Point to point traffic would be using LCY, connections would remain at LHR I think. Feeding long haul is the whole focus of the LHR operation whereas LCY is point to point with, I believe, no Flight Connections facility. One has to exit and re-check baggage and join the queue for departures.
Last edited by Skipness One Echo; 25th Apr 2012 at 12:33.
A big chunk of ABZ traffic is oil connections on to IAH, DFW, LAS etc.
The ABZ service is very likely to be the end of CityJet's poor DND service over the past year or so - with so much chopoping and changing of schedule/aircraft type.
BACF's route dev dept seem to have been a very sharp bunch so far - so they will be launching this with confidence.
Point to point traffic would be using LCY, connections would remain at LHR I think. Feeding long haul is the whole focus of the LHR operation whereas LCY is point to point with, I believe, no Flight Connections facility. One has to exit and re-check baggage and join the queue for departures.
I agree up to a point (no pun intended). Yes, point-to-point is the main goal of LCY and that's what the large majority of passengers are there for, but I believe in recent years there has been a steady (if modest) increase in connecting traffic. For example, last year Cityjet introduced a "direct transfer facility" - perhaps just a fancy name for jumping the security queue, but it does include a transfer desk and a through-checked-bag capability. Given the highly directional and time-of-day-sensitive nature of traffic at LCY, I'd imagine anything which fills some seats on off-peak flights (e.g. connecting traffic) could be welcome.
I would tend to agree with connections via LCY, I dont think that you can say people who connect go via LHR.
Im fairly certain that people connect onto the BA1-4 services from EDI, GLA etc. I know that if BA ran domestic flights from NQY-LCY i would look at connecting at LCY if heading to NYC.
The one thing i would guess that would put people off would be the lack of a Galleries lounge.
I do think that BA Cityflyer will continue to expand at LCY, and i think that JER & NQY could be the next destinations, JER especially as BA already has a presence at JER, no need for lounge facilities, SSCI machines, handling contracts etc. Same as ABZ really
Im fairly certain that people connect onto the BA1-4 services from EDI, GLA etc. I know that if BA ran domestic flights from NQY-LCY i would look at connecting at LCY if heading to NYC.
It's not bookable on ba.com so unless there's a corporate deal behind the scenes then all JFK traffic goes through LHR. Remember if you are connecting you don't really want to get off the aircraft at Shannon as well as LCY, it's just too much hassle. United are on both GLA / EDI-EWR so no one is going to fly GLA/EDI-LCY-SNN-JFK to fly on an A318 unless they're mad like me....

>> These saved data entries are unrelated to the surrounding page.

(** X5: deleting an event that is not stored answers [false] and changes
    nothing; so does deleting an event a second time. *)
Theorem MemStorage_deleteEvent_absent (id : Z) st :
  (JsMap.get id (MemStorage.events st) = None ->
   MemStorage.deleteEvent id st = (Returns false, st)) /\
  MemStorage.deleteEvent id (snd (MemStorage.deleteEvent id st))
  = (Returns false, snd (MemStorage.deleteEvent id st)).
Proof.
  assert (A : forall st0 : MemStorage.t number,
             JsMap.get id (MemStorage.events st0) = None ->
             MemStorage.deleteEvent id st0 = (Returns false, st0)).
  { intros st0 G. unfold MemStorage.deleteEvent, JsMap.delete.
    assert (Hh : JsMap.has id (MemStorage.events st0) = false).
    { apply not_true_is_false. intros C. apply JsMapFacts.has_In in C.
      now apply JsMapFacts.get_None in G. }
    rewrite Hh. f_equal. rewrite filter_id; [now destruct st0|].
    rewrite Forall_forall. intros q Hq. apply negb_true_iff. apply Z.eqb_neq. intros E.
    apply JsMapFacts.get_None in G. apply G. rewrite <- E. now apply in_map. }
  split; [apply A|]. apply A. apply JsMapFacts.get_delete.
Qed.

End MemOperations.

(** the sample store is one a [MemStorage] object goes through *)
Lemma mem0_reachable : reachable mem0.
Proof. apply reach_constructor. Qed.

(** On the sample store. *)
Lemma MemStorage_reachable_ids_on_the_sample_store :
  (forall id u, MemStorage.getUser mem0 id = Some u ->
                User.id u = id /\ id < MemStorage.userId mem0) /\
  (forall id e, JsMap.get id (MemStorage.events mem0) = Some e ->
                Event.id e = id /\ id < MemStorage.eventId mem0) /\
  (forall id a, JsMap.get id (MemStorage.attendees mem0) = Some a ->
                Attendee.id a = id /\ id < MemStorage.attendeeId mem0) /\
  NoDup (map User.id (JsMap.values (MemStorage.users mem0))) /\
  NoDup (map (@Event.id Q) (JsMap.values (MemStorage.events mem0))) /\
  NoDup (map Attendee.id (JsMap.values (MemStorage.attendees mem0))).
Proof. exact (MemStorage_reachable_ids mem0_reachable). Defined.

(** On the sample store: the next event gets the id 7 and the seventh place. *)
Lemma MemStorage_createEvent_appends_on_the_sample_store :
  exists e st',
    MemStorage.createEvent 7 (Seed.event2 1) mem0 = (Returns e, st') /\
    e = event_of_payload (MemStorage.eventId mem0) 7 (Seed.event2 1) /\
    JsMap.get (Event.id e) (MemStorage.events mem0) = None /\
    JsMap.values (MemStorage.events st') = JsMap.values (MemStorage.events mem0) ++ [e] /\
    MemStorage.eventId st' = MemStorage.eventId mem0 + 1 /\
    MemStorage.users st' = MemStorage.users mem0 /\
    MemStorage.attendees st' = MemStorage.attendees mem0.
Proof. apply (MemStorage_createEvent_appends 7 (Seed.event2 1) mem0_reachable). Defined.

(** On the sample store: a second "johndoe". *)
Lemma MemStorage_createUser_lookup_on_the_sample_store :
  exists user st',
    MemStorage.createUser 7 Seed.user1 mem0 = (Returns user, st') /\
    User.id user = MemStorage.userId mem0 /\
    User.username user = InsertUser.username Seed.user1 /\
    MemStorage.getUser mem0 (User.id user) = None /\
    MemStorage.getUser st' (User.id user) = Some user /\
    (forall k, k <> User.id user -> MemStorage.getUser st' k = MemStorage.getUser mem0 k) /\
    (forall name,
        MemStorage.getUserByUsername st' name =
        match MemStorage.getUserByUsername mem0 name with
        | Some earlier => Some earlier
        | None => if String.eqb (InsertUser.username Seed.user1) name then Some user else None
        end).
Proof. apply (MemStorage_createUser_lookup 7 Seed.user1 mem0_reachable). Defined.

(** On the sample store: event 3 gets a new title. *)
Lemma MemStorage_updateEvent_on_the_sample_store :
  let p : PartialInsertEvent.t Q :=
    PartialInsertEvent.mk (Some "Food Fair") None None None None None None None None None
      None None None None in
  exists st',
    MemStorage.updateEvent 3 p mem0
      = (Returns (Some (PartialInsertEvent.spread (event_of_payload 3 0 (Seed.event3 1)) p)),
         st') /\
    JsMap.get 3 (MemStorage.events st')
      = Some (PartialInsertEvent.spread (event_of_payload 3 0 (Seed.event3 1)) p).
Proof.
  intros p.
  destruct (proj2 (MemStorage_updateEvent_spec 3 p mem0 (MemStorageFacts.constructor_keyed 0))
              (event_of_payload 3 0 (Seed.event3 1)))
    as [st' [E [_ [_ [G _]]]]].
  - vm_compute. reflexivity.
  - exists st'. split; assumption.
Defined.

(** On the sample store: no event 99. *)
Lemma MemStorage_deleteEvent_absent_on_the_sample_store :
  MemStorage.deleteEvent 99 mem0 = (Returns false, mem0).
Proof.
  apply (proj1 (MemStorage_deleteEvent_absent 99 mem0)). vm_compute. reflexivity.
Defined.


(** ** Registrations in the two classes *)

Section Registrations.
Context {number : Type}.
Implicit Types (d : PgStorage.t number) (st : MemStorage.t number).

Lemma registers_iff (userId eventId : Z) (a : Attendee.t) :
  registers userId eventId a = true <-> registration a = (userId, eventId).
Proof.
  unfold registers, registration. rewrite andb_true_iff, !Z.eqb_eq. split.
  - now intros [-> ->].
  - now intros [= -> ->].
Qed.

Lemma ltb_length_existsb {A} (p : A -> bool) (l : list A) :
  Nat.ltb 0 (List.length (filter p l)) = existsb p l.
Proof.
  induction l as [|x l IH]; simpl; [reflexivity|]. destruct (p x); simpl; [reflexivity | exact IH].
Qed.

Lemma PgStorage_isUserAttending_existsb d (userId eventId : Z) :
  PgStorage.isUserAttending d userId eventId
  = existsb (registers userId eventId) (PgStorage.attendees d).
Proof. unfold PgStorage.isUserAttending, PgStorage.select_where. apply ltb_length_existsb. Qed.

Lemma filter_filter_implied {A} (p q : A -> bool) (l : list A) :
  (forall x, p x = true -> q x = true) -> filter p (filter q l) = filter p l.
Proof.
  intros I. induction l as [|x l IH]; simpl; [reflexivity|].
  destruct (q x) eqn:Q; simpl.
  - now rewrite IH.
  - destruct (p x) eqn:P; [|exact IH]. rewrite (I x P) in Q. discriminate.
Qed.

(** X6: [PgStorage.createAttendee] for a pair that is registered throws on a
    constraint and leaves the three tables as they were: the database never
    holds a second row for the pair. *)
Theorem PgStorage_createAttendee_registered (now userId eventId : Z) d :
  PgStorage.isUserAttending d userId eventId = true ->
  exists constraint d',
    PgStorage.createAttendee now (InsertAttendee.mk userId eventId) d
      = (Throws (ConstraintViolation constraint), d') /\
    same_tables d d'.
Proof.
  rewrite PgStorage_isUserAttending_existsb. intros A.
  unfold PgStorage.createAttendee, PgStorage.insert_attendee, PgStorage.nextval_attendees_id,
    bind, read, PgStorage.check, ret, throw. simpl.
  destruct (existsb (fun a => Z.eqb (Attendee.id a) (PgStorage.attendees_id_seq d))
              (PgStorage.attendees d)); simpl.
  - eexists. eexists. split; [reflexivity|]. repeat split.
  - unfold registers in A. rewrite A. simpl. eexists. eexists. split; [reflexivity|].
    repeat split.
Qed.

(** The rows [PgStorage.deleteAttendee] leaves. *)
Lemma PgStorage_deleteAttendee_rows (userId eventId : Z) d :
  PgStorage.deleteAttendee userId eventId d
  = (Returns (PgStorage.isUserAttending d userId eventId),
     PgStorage.mk (PgStorage.users d) (PgStorage.events d)
       (filter (fun a => negb (registers userId eventId a)) (PgStorage.attendees d))
       (PgStorage.users_id_seq d) (PgStorage.events_id_seq d)
       (PgStorage.attendees_id_seq d)).
Proof. reflexivity. Qed.

(** X7: [PgStorage.deleteAttendee] answers whether the pair was registered,
    deletes every row of the pair and nothing else, so that the pair is not
    registered afterwards and every other pair is as before. *)
Theorem PgStorage_deleteAttendee_spec (userId eventId : Z) d :
  exists d',
    PgStorage.deleteAttendee userId eventId d
      = (Returns (PgStorage.isUserAttending d userId eventId), d') /\
    PgStorage.users d' = PgStorage.users d /\
    PgStorage.events d' = PgStorage.events d /\
    PgStorage.attendees d'
      = filter (fun a => negb (registers userId eventId a)) (PgStorage.attendees d) /\
    PgStorage.isUserAttending d' userId eventId = false /\
    (forall userId' eventId',
        (userId', eventId') <> (userId, eventId) ->
        PgStorage.isUserAttending d' userId' eventId'
        = PgStorage.isUserAttending d userId' eventId').
Proof.
  eexists. split; [apply PgStorage_deleteAttendee_rows|]. simpl. repeat split.
  - unfold PgStorage.isUserAttending, PgStorage.select_where. simpl.
    now rewrite (filter_filter_negb (registers userId eventId)).
  - intros u' e' N. unfold PgStorage.isUserAttending, PgStorage.select_where. simpl.
    rewrite (filter_filter_implied (registers u' e')
               (fun a => negb (registers userId eventId a))); [reflexivity|].
    intros a R. apply negb_true_iff, not_true_is_false. intros R'.
    apply registers_iff in R, R'. congruence.
Qed.

Lemma keyed_values_filter {V} (key : V -> Z) (k : Z) (m : JsMap.t V) :
  keyed key m ->
  JsMap.values (snd (JsMap.delete k m))
  = filter (fun v => negb (Z.eqb (key v) k)) (JsMap.values m).
Proof.
  intros [_ F]. unfold JsMap.delete, JsMap.values. simpl.
  induction m as [|p m IH]; simpl; [reflexivity|].
  inversion F as [|? ? Hp F']; subst. rewrite Hp.
  destruct (Z.eqb (fst p) k); simpl; now rewrite IH.
Qed.

Lemma keyed_delete_length {V} (key : V -> Z) (k : Z) (m : JsMap.t V) :
  keyed key m -> JsMap.has k m = true ->
  S (List.length (snd (JsMap.delete k m))) = List.length m.
Proof.
  intros [ND _]. unfold JsMap.has, JsMap.delete. simpl.
  induction m as [|p m IH]; simpl; [discriminate|].
  inversion ND as [|? ? Hn ND']; subst.
  destruct (Z.eqb_spec (fst p) k) as [E|N]; simpl.
  - intros _. f_equal. rewrite filter_id; [reflexivity|].
    rewrite Forall_forall. intros q Hq. apply negb_true_iff, Z.eqb_neq. intros C.
    apply Hn. rewrite E, <- C. now apply in_map.
  - intros Hh. f_equal. now apply IH.
Qed.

I think NQY has really seen the peak of London traffic and flybe's LGW will be it for the years ahead. BA might try an off peak summer jolly but only if they think they won't make more nipping off to France or Spain, as to LCY-NQY year round, can't see it.
Last edited by Skipness One Echo; 25th Apr 2012 at 16:03.
So does anyone think that Big BA might have some immediate plans for BACF ? new MD, first significant upper management change in 5 years. BACF always looks like its an airline waiting for a plan.
If BA CityFlyer are expanding, what do people think the chances are of starting a LCY-NCL route?
Zero, English domestics into London are dead and gone with a handful of exceptions due to APD and railway "improvements". flybe went into LGW-NCL and LBA and had to drop LBA. Eastern couldn't make NCL-LCY pay on a Jetstream 41 so BA aren't going to succeed on an ERJ-175.
I always thought that CityFlyer, although being a BAConnect spin off would be quite at home at Gatwick, the home of CityFlyer Express and where the RJ100s were delivered. Smaller aircraft on point to point works well at LCY, it might be the savious of a BA presence at LGW. However the cost base would need to be CityFlyer and not Mainline.